(* ===== verification/Ext2Files.v ===== *)
(** * Ext2Files: reading and writing files on ext2

    The invariant of the file system ([fs_inv]), and the specification of
    [ext2_write_file] and [ext2_read_file_m] with every failure of a transfer and
    of the heap: whatever happens, the invariant holds afterwards and no other
    file changed; when the write succeeds, reading returns the data. *)

From S2P Require Import Prelude Blkdev Ext2 Ext2Store Ext2Alloc Ext2Tree Ext2Inodes.

Section invariant.
Context (m : ext2_mount).

Definition ppb : Z := m_block_size m / 4.

(** A block in use that is not metadata. *)
Definition owned (s : store) (b : Z) : Prop :=
  in_fs m b /\ used m s b = true /\ forall r, valid_role m r -> loc m r <> b.

Definition blocks_of (s : store) (ino : Z) : list Z := i_block (inode_of m s ino).

(** Metadata is in use, free blocks are zero, inodes are well formed and free
    ones have no blocks. *)
Definition base (s : store) : Prop :=
  (forall r, valid_role m r -> used m s (loc m r) = true) /\
  (forall b, in_fs m b -> used m s b = false -> s b = zeros (m_block_size m)) /\
  (forall ino, vino m ino -> inode_ok (inode_of m s ino)) /\
  (forall ino, vino m ino -> iused m s ino = false -> blocks_of s ino = zeros 15).
Lemma table_word k g : 0 <= k < 3 -> 0 <= g < ng -> 0 <= tab (mkfs_table sc k) g < 2 ^ 32.
Proof.
  intros Hk Hg. pose proof (fits_bounds sc F) as (Hng & Hgdt & _ & _ & Hme & Hfit & Hsc). rewrite tab_mkfs by done.
  change (2 ^ 32) with 4294967296. change (2 ^ 31) with 2147483648 in Hsc. lia.
Qed.

Lemma desc_put gd g : zlen gd = 1024 -> 0 <= g < ng ->
  exists g1 g2 g3, splice gd (g * 32 mod 1024 + 0) (le32 (tab (mkfs_table sc 0) g)) = Ok g1 /\
    splice g1 (g * 32 mod 1024 + 4) (le32 (tab (mkfs_table sc 1) g)) = Ok g2 /\
    splice g2 (g * 32 mod 1024 + 8) (le32 (tab (mkfs_table sc 2) g)) = Ok g3 /\
    zlen g3 = 1024 /\ desc g3 g /\ forall h, 0 <= h -> h / 32 = g / 32 -> h <> g -> desc gd h -> desc g3 h.
Proof.
  intros Hl Hg. set (o := g * 32 mod 1024). assert (0 <= o /\ o + 32 <= 1024) as [Ho Ho'] by (subst o; mlia).
  destruct (put32 gd (o + 0) (tab (mkfs_table sc 0) g)) as (g1 & E1 & L1 & R1 & K1); [lia|lia|by apply table_word|].
  destruct (put32 g1 (o + 4) (tab (mkfs_table sc 1) g)) as (g2 & E2 & L2 & R2 & K2); [lia|lia|by apply table_word|].
  destruct (put32 g2 (o + 8) (tab (mkfs_table sc 2) g)) as (g3 & E3 & L3 & R3 & K3); [lia|lia|by apply table_word|].
  exists g1, g2, g3. split; [done|]. split; [done|]. split; [done|]. split; [lia|]. unfold ld32 in *. split.
  - intros k Hk. fold o. unfold ld32. assert (k = 0 \/ k = 1 \/ k = 2) as [->|[->| ->]] by lia.
    + by rewrite K3, K2 by lia.
    + by rewrite K3 by lia.
    + done.
  - intros h Hh Hb Hne Hd k Hk. unfold ld32. rewrite K3, K2, K1; [by apply Hd|..]; subst o; mlia.
Qed.

Lemma write_gdt_wp n g gd s (w : world D) : seen w s -> 0 <= g -> g + Z.of_nat n = ng -> zlen gd = 1024 ->
  (forall h, 0 <= h < g -> h / 32 < g / 32 \/ g = ng -> desc (s (2 + h / 32)) h) ->
  (forall h, 0 <= h < g -> h / 32 = g / 32 -> g < ng -> desc gd h) ->
  wp (write_gdt m n g gd) (fun o w' => o = Some tt /\ exists s', seen w' s' /\
    (forall h, 0 <= h < ng -> desc (s' (2 + h / 32)) h) /\ (forall x, ~ 2 <= x < 2 + mkfs_gdt_blocks sc -> s' x = s x)) w.
Proof.
  pose proof (fits_bounds sc F) as (Hng & Hgdt & _ & Hgb & Hme & Hfit & Hsc).
  revert g gd s w. induction n as [|n IH]; intros g gd s w Hs Hg Hn Hl HA HB; cbn [write_gdt].
  { apply wp_ret. split; [done|]. exists s. split; [done|]. split; [|done]. intros h Hh. apply HA; lia. }
  unfold GD_OFF_BLOCK_BITMAP, GD_OFF_INODE_BITMAP, GD_OFF_INODE_TABLE, MKFS_BLOCK_SIZE.
  destruct (desc_put gd g Hl ltac:(lia)) as (g1 & g2 & g3 & E1 & E2 & E3 & L3 & Hd & Hk).
  do 3 (apply wp_bind; eapply wp_lift; [apply ld_tab; cbn; rewrite zlen_mkfs_table; lia|]).
  apply wp_bind; eapply wp_lift; [exact E1|]. apply wp_bind; eapply wp_lift; [exact E2|]. apply wp_bind; eapply wp_lift; [exact E3|].
  assert (forall h, 0 <= h < g + 1 -> h / 32 = g / 32 -> desc g3 h) as Hg3.
  { intros h Hh Hb. destruct (decide (h = g)) as [->|Hne]; [done|]. apply Hk; [lia|done|done|]. apply HB; lia. }
  destruct ((g + 1 =? m_ngroups m) || ((g + 1) * 32 mod 1024 =? 0)) eqn:Efl.
  - assert (g + 1 = ng \/ (g + 1) * 32 mod 1024 = 0) as Hfl.
    { apply orb_prop in Efl as [Efl|Efl]; apply Z.eqb_eq in Efl; [by left|by right]. }
    assert (2 + g * 32 / 1024 = 2 + g / 32) as -> by mlia. apply wp_bind, (write_sure _ g3 s); [done|mlia|done|]. intros w1 Hs1.
    eapply wp_mono; [apply (IH (g + 1) _ _ w1 Hs1)|]; [lia|lia| | | |].
    + destruct (_ <? _); done.
    + intros h Hh _. destruct (decide (h / 32 = g / 32)) as [E|E]; [rewrite E, upd_eq; by apply Hg3|].
      rewrite upd_ne by lia. apply HA; mlia.
    + intros h Hh E Hlt. exfalso. destruct Hfl as [Hfl|Hfl]; mlia.
    + intros o w' (-> & s' & Hs' & Hin & Hout). split; [done|]. exists s'. split; [done|]. split; [done|].
      intros x Hx. rewrite Hout by done. apply upd_ne. mlia.
  - apply orb_false_iff in Efl as [Ef1 Ef2]. apply Z.eqb_neq in Ef1, Ef2. cbn [m_ngroups mkfs_mount] in Ef1.
    assert ((g + 1) / 32 = g / 32) as Eb by mlia.
    eapply wp_mono; [apply (IH (g + 1) g3 s w Hs)|]; [lia|lia|lia| | |done].
    + intros h Hh [Hlt|?]; [|lia]. apply HA; [mlia|left; lia].
    + intros h Hh Eh _. apply Hg3; [done|lia].
Qed.
End phases.

(** ** The file system that mkfs writes *)

Section made.
Context (sc : Z).

Notation ng := (mkfs_ngroups sc).
Notation meta_end := (mkfs_meta_end sc).

(** A block of an inode table with the directory at [blk] at [raw]. *)
Definition dir_slot (raw blk : Z) (l : list Z) : Prop :=
  decoded l raw = mk_inode 16877 1024 (blk :: zeros 14) /\ forall j, 0 <= j < 1024 -> j < raw \/ raw + 100 <= j -> zget l j = Some 0.
(** * The two streams *)

(** C2. In every run the [print] and [write] calls made on standard output
    are, in order: the first header, "stdout: Line 1" to "stdout: Line 5", the
    third header, "stdout: Interleaved Line 1" to "stdout: Interleaved Line 5",
    the fourth header, the 25 characters of "stdout: Character output\n" one
    [write] each, and "Exiting with code 42"; the bytes they put on the stream
    are those fifteen lines, each closed by a line feed; and [{i}] is the
    decimal numeral of [i] with no leading zero. *)
Theorem stdout_sequence (w : world) :
  calls_on stdout (run_events w) =
    [Print stdout "Expected: 5 lines of stdout - 1st set";
     Print stdout "stdout: Line 1";
     Print stdout "stdout: Line 2";
     Print stdout "stdout: Line 3";
     Print stdout "stdout: Line 4";
     Print stdout "stdout: Line 5";
     Print stdout "Expected: 5 interleaved lines of stdout and stderr - 3rd set";
     Print stdout "stdout: Interleaved Line 1";
     Print stdout "stdout: Interleaved Line 2";
     Print stdout "stdout: Interleaved Line 3";
     Print stdout "stdout: Interleaved Line 4";
     Print stdout "stdout: Interleaved Line 5";
     Print stdout "Expected: Character by character output with pauses - 4th set"]
    ++ map (Write stdout)
         ["s"; "t"; "d"; "o"; "u"; "t"; ":"; " ";
          "C"; "h"; "a"; "r"; "a"; "c"; "t"; "e"; "r"; " ";
          "o"; "u"; "t"; "p"; "u"; "t"; LF]
    ++ [Print stdout "Exiting with code 42"]
  /\ content stdout (run_events w) =
       unlines
         ["Expected: 5 lines of stdout - 1st set";
          "stdout: Line 1";
          "stdout: Line 2";
          "stdout: Line 3";
          "stdout: Line 4";
          "stdout: Line 5";
          "Expected: 5 interleaved lines of stdout and stderr - 3rd set";
          "stdout: Interleaved Line 1";
          "stdout: Interleaved Line 2";
          "stdout: Interleaved Line 3";
          "stdout: Interleaved Line 4";
          "stdout: Interleaved Line 5";
          "Expected: Character by character output with pauses - 4th set";
          "stdout: Character output";
          "Exiting with code 42"]
  /\ map str (range 1 6) = ["1"; "2"; "3"; "4"; "5"].
Proof.
  rewrite run_events_spec.
  split; [|split]; vm_compute; reflexivity.
Qed.
(** ** Outcomes of C code

    A modelled operation either returns, performs an access the C code must
    not perform (a null or wild pointer, a byte outside its object, a failed
    assertion), or runs
    out of the fuel its loops were given.  Keeping the last two apart lets a
    theorem state that a loop ends, and not only that it is right if it ends. *)

Inductive fault :=
  | BadPointer
  | OutOfBounds
  | BadFree
  | Assertion.

Inductive result (A : Type) :=
  | Ok (a : A)
  | Fault (f : fault)
  | OutOfFuel.
Arguments Ok {A} _.
Arguments Fault {A} _.
Arguments OutOfFuel {A}.

Definition rbind {A B} (m : result A) (k : A -> result B) : result B :=
  match m with
  | Ok a => k a
  | Fault f => Fault f
  | OutOfFuel => OutOfFuel
  end.

Declare Scope agc_scope.
Delimit Scope agc_scope with agc.
Notation "'let!' x ':=' m 'in' k" := (rbind m (fun x => k))
  (at level 10, x pattern, m at level 100, k at level 200) : agc_scope.
Notation "m ';;;' k" := (rbind m (fun _ => k))
  (at level 199, right associativity) : agc_scope.
Open Scope agc_scope.
Open Scope Z_scope.

Lemma rbind_Ok {A B} (a : A) (k : A -> result B) : rbind (Ok a) k = k a.
Proof. reflexivity. Qed.

Lemma rbind_assoc {A B C} (m : result A) (f : A -> result B) (g : B -> result C) :
  rbind (rbind m f) g = rbind m (fun a => rbind (f a) g).
Proof. by destruct m. Qed.
(* ===== verification/RbTree.v ===== *)
(** * Red-black tree: the operations on linked nodes

    [src/src/agc_rbtree.c] and [src/src/include/agc_rbtree.h], statement by
    statement.  Nodes live in a heap indexed by address; the tree header holds
    the root and sentinel addresses and the insertion function it was
    initialised with.  The null pointer is address 0, which no heap maps, so
    dereferencing it is a [Fault].  Loops run on [S (size heap)] units of fuel,
    which [RbTreeProof] shows to be enough. *)

From stdpp Require Import base gmap list fin_maps.
From Stdlib Require Import ZArith Lia.
From S2P Require Import Prelude.

Definition NULL : Z := 0.

(** [struct agc_rbtree_node_s] *)
Record rbnode := RbNode {
  key : Z;       (* uintptr_t *)
  left : Z;
  right : Z;
  parent : Z;
  color : Z;     (* char *)
  data : Z }.

#[global] Instance rbnode_eq_dec : EqDecision rbnode.
Proof. solve_decision. Defined.

Definition set_key v n := RbNode v (left n) (right n) (parent n) (color n) (data n).
Definition set_left v n := RbNode (key n) v (right n) (parent n) (color n) (data n).
Definition set_right v n := RbNode (key n) (left n) v (parent n) (color n) (data n).
Definition set_parent v n := RbNode (key n) (left n) (right n) v (color n) (data n).
Definition set_color v n := RbNode (key n) (left n) (right n) (parent n) v (data n).

(** The two functions stored in [tree->insert]. *)
Inductive insert_func := InsertValue | InsertTimerValue.

(** [struct agc_rbtree_s], with the heap its pointers refer to. *)
Record rbtree := RbTree {
  mem : gmap Z rbnode;
  root : Z;
  sentinel : Z;
  insert : insert_func }.

Definition with_mem m s := RbTree m (root s) (sentinel s) (insert s).
Definition with_root r s := RbTree (mem s) r (sentinel s) (insert s).

(** Dereference, and assignment through a pointer. *)
Definition deref (s : rbtree) (p : Z) : result rbnode :=
  match mem s !! p with
  | Some n => Ok n
  | None => Fault BadPointer
  end.

Definition modify (s : rbtree) (p : Z) (f : rbnode -> rbnode) : result rbtree :=
  let! n := deref s p in Ok (with_mem (<[p := f n]> (mem s)) s).

Definition agc_rbt_red (s : rbtree) (p : Z) := modify s p (set_color 1).
Definition agc_rbt_black (s : rbtree) (p : Z) := modify s p (set_color 0).
Definition agc_rbt_is_red (n : rbnode) : bool := negb (color n =? 0).
Definition agc_rbt_is_black (n : rbnode) : bool := negb (agc_rbt_is_red n).
Definition agc_rbt_copy_color (s : rbtree) (n1 n2 : Z) : result rbtree :=
  let! m := deref s n2 in modify s n1 (set_color (color m)).

(** [agc_rbtree_init(tree, s, i)]: the sentinel is blackened and is the root. *)
Definition agc_rbtree_init (m : gmap Z rbnode) (s : Z) (i : insert_func) : result rbtree :=
  agc_rbt_black (RbTree m s s i) s.

(** Fuel for every pointer loop: one more than the number of nodes. *)
Definition loop_fuel (s : rbtree) : nat := S (size (mem s)).

Fixpoint agc_rbtree_min_loop (fuel : nat) (s : rbtree) (node sent : Z) : result Z :=
  match fuel with
  | O => OutOfFuel
  | S fuel' =>
      let! n := deref s node in
      if left n =? sent then Ok node
      else agc_rbtree_min_loop fuel' s (left n) sent
  end.
Definition agc_rbtree_min (s : rbtree) (node sent : Z) : result Z :=
  agc_rbtree_min_loop (loop_fuel s) s node sent.

Definition agc_rbtree_left_rotate (s : rbtree) (node : Z) : result rbtree :=
  let! n := deref s node in
  let temp := right n in
  let! t := deref s temp in
  let! s := modify s node (set_right (left t)) in
  let! t := deref s temp in
  let! s := (if left t =? sentinel s then Ok s
             else modify s (left t) (set_parent node)) in
  let! n := deref s node in
  let! s := modify s temp (set_parent (parent n)) in
  let! s :=
    (if node =? root s then Ok (with_root temp s)
     else
       let! n := deref s node in
       let! p := deref s (parent n) in
       if node =? left p then modify s (parent n) (set_left temp)
       else modify s (parent n) (set_right temp)) in
  let! s := modify s temp (set_left node) in
  modify s node (set_parent temp).

Definition agc_rbtree_right_rotate (s : rbtree) (node : Z) : result rbtree :=
  let! n := deref s node in
  let temp := left n in
  let! t := deref s temp in
  let! s := modify s node (set_left (right t)) in
  let! t := deref s temp in
  let! s := (if right t =? sentinel s then Ok s
             else modify s (right t) (set_parent node)) in
  let! n := deref s node in
  let! s := modify s temp (set_parent (parent n)) in
  let! s :=
    (if node =? root s then Ok (with_root temp s)
     else
       let! n := deref s node in
       let! p := deref s (parent n) in
       if node =? right p then modify s (parent n) (set_right temp)
       else modify s (parent n) (set_left temp)) in
  let! s := modify s temp (set_right node) in
  modify s node (set_parent temp).

(** The common tail of the two insertion functions: link [node] below [temp]. *)
Definition link_leaf (s : rbtree) (go_left : bool) (temp node : Z) : result rbtree :=
  let! s := modify s temp (if go_left then set_left node else set_right node) in
  let! s := modify s node (set_parent temp) in
  let! s := modify s node (set_left (sentinel s)) in
  let! s := modify s node (set_right (sentinel s)) in
  agc_rbt_red s node.

Fixpoint agc_rbtree_insert_value (fuel : nat) (s : rbtree) (temp node : Z) : result rbtree :=
  match fuel with
  | O => OutOfFuel
  | S fuel' =>
      let! n := deref s node in
      let! t := deref s temp in
      let go_left := key n <? key t in
      let p := if go_left then left t else right t in
      if p =? sentinel s then link_leaf s go_left temp node
      else agc_rbtree_insert_value fuel' s p node
  end.

(** 64-bit unsigned difference read as a signed number. *)
Definition key_diff (a b : Z) : Z := sext 64 (a - b).

Fixpoint agc_rbtree_insert_timer_value (fuel : nat) (s : rbtree) (temp node : Z) : result rbtree :=
  match fuel with
  | O => OutOfFuel
  | S fuel' =>
      let! n := deref s node in
      let! t := deref s temp in
      let go_left := key_diff (key n) (key t) <? 0 in
      let p := if go_left then left t else right t in
      if p =? sentinel s then link_leaf s go_left temp node
      else agc_rbtree_insert_timer_value fuel' s p node
  end.

Definition tree_insert (s : rbtree) (temp node : Z) : result rbtree :=
  match insert s with
  | InsertValue => agc_rbtree_insert_value (loop_fuel s) s temp node
  | InsertTimerValue => agc_rbtree_insert_timer_value (loop_fuel s) s temp node
  end.

(** The re-balancing loop of [agc_rbtree_insert], lines 32-75. *)
Fixpoint insert_rebalance (fuel : nat) (s : rbtree) (node : Z) : result rbtree :=
  match fuel with
  | O => OutOfFuel
  | S fuel' =>
      if node =? root s then agc_rbt_black s (root s) else
      let! n := deref s node in
      let! p := deref s (parent n) in
      if negb (agc_rbt_is_red p) then agc_rbt_black s (root s) else
      let! g := deref s (parent p) in
      if parent n =? left g then
        let temp := right g in
        let! t := deref s temp in
        if agc_rbt_is_red t then
          let! s := agc_rbt_black s (parent n) in
          let! s := agc_rbt_black s temp in
          let! s := agc_rbt_red s (parent p) in
          insert_rebalance fuel' s (parent p)
        else
          let! (s, node) :=
            (if node =? right p then
               let! s := agc_rbtree_left_rotate s (parent n) in Ok (s, parent n)
             else Ok (s, node)) in
          let! n := deref s node in
          let! s := agc_rbt_black s (parent n) in
          let! p := deref s (parent n) in
          let! s := agc_rbt_red s (parent p) in
          let! s := agc_rbtree_right_rotate s (parent p) in
          insert_rebalance fuel' s node
      else
        let temp := left g in
        let! t := deref s temp in
        if agc_rbt_is_red t then
          let! s := agc_rbt_black s (parent n) in
          let! s := agc_rbt_black s temp in
          let! s := agc_rbt_red s (parent p) in
          insert_rebalance fuel' s (parent p)
        else
          let! (s, node) :=
            (if node =? left p then
               let! s := agc_rbtree_right_rotate s (parent n) in Ok (s, parent n)
             else Ok (s, node)) in
          let! n := deref s node in
          let! s := agc_rbt_black s (parent n) in
          let! p := deref s (parent n) in
          let! s := agc_rbt_red s (parent p) in
          let! s := agc_rbtree_left_rotate s (parent p) in
          insert_rebalance fuel' s node
  end.

Definition agc_rbtree_insert (s : rbtree) (node : Z) : result rbtree :=
  if root s =? sentinel s then
    let! s := modify s node (set_parent NULL) in
    let! s := modify s node (set_left (sentinel s)) in
    let! s := modify s node (set_right (sentinel s)) in
    let! s := agc_rbt_black s node in
    Ok (with_root node s)
  else
    let! s := tree_insert s (root s) node in
    insert_rebalance (loop_fuel s) s node.

(** "DEBUG stuff" at the end of the unlinking part of the deletion. *)
Definition clear_node (s : rbtree) (node : Z) : result rbtree :=
  let! s := modify s node (set_left NULL) in
  let! s := modify s node (set_right NULL) in
  let! s := modify s node (set_parent NULL) in
  modify s node (set_key 0).

(** [agc_rbt_is_black(w->left) && agc_rbt_is_black(w->right)] *)
Definition children_black (s : rbtree) (w : Z) : result bool :=
  let! wn := deref s w in
  let! wl := deref s (left wn) in
  if agc_rbt_is_black wl then
    let! wr := deref s (right wn) in Ok (agc_rbt_is_black wr)
  else Ok false.

(** The fix-up loop of [agc_rbtree_delete], lines 231-290. *)
Fixpoint delete_fixup (fuel : nat) (s : rbtree) (temp : Z) : result rbtree :=
  match fuel with
  | O => OutOfFuel
  | S fuel' =>
      if temp =? root s then agc_rbt_black s temp else
      let! t := deref s temp in
      if negb (agc_rbt_is_black t) then agc_rbt_black s temp else
      let! p := deref s (parent t) in
      if temp =? left p then
        let! (s, w) :=
          (let w := right p in
           let! wn := deref s w in
           if agc_rbt_is_red wn then
             let! s := agc_rbt_black s w in
             let! s := agc_rbt_red s (parent t) in
             let! s := agc_rbtree_left_rotate s (parent t) in
             let! t := deref s temp in
             let! p := deref s (parent t) in
             Ok (s, right p)
           else Ok (s, w)) in
        let! both := children_black s w in
        if both then
          let! s := agc_rbt_red s w in
          let! t := deref s temp in
          delete_fixup fuel' s (parent t)
        else
          let! wn := deref s w in
          let! wr := deref s (right wn) in
          let! (s, w) :=
            (if agc_rbt_is_black wr then
               let! s := agc_rbt_black s (left wn) in
               let! s := agc_rbt_red s w in
               let! s := agc_rbtree_right_rotate s w in
               let! t := deref s temp in
               let! p := deref s (parent t) in
               Ok (s, right p)
             else Ok (s, w)) in
          let! t := deref s temp in
          let! s := agc_rbt_copy_color s w (parent t) in
          let! s := agc_rbt_black s (parent t) in
          let! wn := deref s w in
          let! s := agc_rbt_black s (right wn) in
          let! s := agc_rbtree_left_rotate s (parent t) in
          delete_fixup fuel' s (root s)
      else
        let! (s, w) :=
          (let w := left p in
           let! wn := deref s w in
           if agc_rbt_is_red wn then
             let! s := agc_rbt_black s w in
             let! s := agc_rbt_red s (parent t) in
             let! s := agc_rbtree_right_rotate s (parent t) in
             let! t := deref s temp in
             let! p := deref s (parent t) in
             Ok (s, left p)
           else Ok (s, w)) in
        let! both := children_black s w in
        if both then
          let! s := agc_rbt_red s w in
          let! t := deref s temp in
          delete_fixup fuel' s (parent t)
        else
          let! wn := deref s w in
          let! wl := deref s (left wn) in
          let! (s, w) :=
            (if agc_rbt_is_black wl then
               let! s := agc_rbt_black s (right wn) in
               let! s := agc_rbt_red s w in
               let! s := agc_rbtree_left_rotate s w in
               let! t := deref s temp in
               let! p := deref s (parent t) in
               Ok (s, left p)
             else Ok (s, w)) in
          let! t := deref s temp in
          let! s := agc_rbt_copy_color s w (parent t) in
          let! s := agc_rbt_black s (parent t) in
          let! wn := deref s w in
          let! s := agc_rbt_black s (left wn) in
          let! s := agc_rbtree_right_rotate s (parent t) in
          delete_fixup fuel' s (root s)
  end.

(** [agc_rbtree_delete], lines 147-163: which node is unlinked ([subst]) and
    which one takes its place ([temp]). *)
Definition delete_select (s : rbtree) (node : Z) : result (Z * Z) :=
  let! n := deref s node in
  if left n =? sentinel s then Ok (right n, node)
  else if right n =? sentinel s then Ok (left n, node)
  else
    let! subst := agc_rbtree_min s (right n) (sentinel s) in
    let! sn := deref s subst in
    Ok (if left sn =? sentinel s then right sn else left sn, subst).

(** Lines 180-217: unlink [subst], and put it in the place of [node] when they
    differ. *)
Definition delete_unlink (s : rbtree) (node subst temp : Z) : result rbtree :=
  let! sn := deref s subst in
  let! sp := deref s (parent sn) in
  let! s :=
    (if subst =? left sp then modify s (parent sn) (set_left temp)
     else modify s (parent sn) (set_right temp)) in
  let! sn := deref s subst in
  if subst =? node then
    modify s temp (set_parent (parent sn))
  else
    let! s :=
      (if parent sn =? node then modify s temp (set_parent subst)
       else modify s temp (set_parent (parent sn))) in
    let! n := deref s node in
    let! s := modify s subst (set_left (left n)) in
    let! s := modify s subst (set_right (right n)) in
    let! s := modify s subst (set_parent (parent n)) in
    let! s := agc_rbt_copy_color s subst node in
    let! s :=
      (if node =? root s then Ok (with_root subst s)
       else
         let! np := deref s (parent n) in
         if node =? left np then modify s (parent n) (set_left subst)
         else modify s (parent n) (set_right subst)) in
    let! sn := deref s subst in
    let! s := (if left sn =? sentinel s then Ok s
               else modify s (left sn) (set_parent subst)) in
    let! sn := deref s subst in
    if right sn =? sentinel s then Ok s
    else modify s (right sn) (set_parent subst).

Definition agc_rbtree_delete (s : rbtree) (node : Z) : result rbtree :=
  let! (temp, subst) := delete_select s node in
  if subst =? root s then
    let! s := agc_rbt_black (with_root temp s) temp in
    clear_node s node
  else
    let! sn := deref s subst in
    let red := agc_rbt_is_red sn in
    let! s := delete_unlink s node subst temp in
    let! s := clear_node s node in
    if red then Ok s
    else delete_fixup (loop_fuel s) s temp.

(** The climbing loop of [agc_rbtree_next]. *)
Fixpoint agc_rbtree_next_loop (fuel : nat) (s : rbtree) (node : Z) : result Z :=
  match fuel with
  | O => OutOfFuel
  | S fuel' =>
      let! n := deref s node in
      if node =? root s then Ok NULL
      else
        let! p := deref s (parent n) in
        if node =? left p then Ok (parent n)
        else agc_rbtree_next_loop fuel' s (parent n)
  end.

Definition agc_rbtree_next (s : rbtree) (node : Z) : result Z :=
  let! n := deref s node in
  if right n =? sentinel s then agc_rbtree_next_loop (loop_fuel s) s node
  else agc_rbtree_min s (right n) (sentinel s).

---

Out of the entries above, write out only the lines between the line holding "if root s =? sentinel s then" and the line holding "Definition children_black (s", inclusive, each exactly as given.

  if root s =? sentinel s then
    let! s := modify s node (set_parent NULL) in
    let! s := modify s node (set_left (sentinel s)) in
    let! s := modify s node (set_right (sentinel s)) in
    let! s := agc_rbt_black s node in
    Ok (with_root node s)
  else
    let! s := tree_insert s (root s) node in
    insert_rebalance (loop_fuel s) s node.

(** "DEBUG stuff" at the end of the unlinking part of the deletion. *)
Definition clear_node (s : rbtree) (node : Z) : result rbtree :=
  let! s := modify s node (set_left NULL) in
  let! s := modify s node (set_right NULL) in
  let! s := modify s node (set_parent NULL) in
  modify s node (set_key 0).

(** [agc_rbt_is_black(w->left) && agc_rbt_is_black(w->right)] *)
Definition children_black (s : rbtree) (w : Z) : result bool :=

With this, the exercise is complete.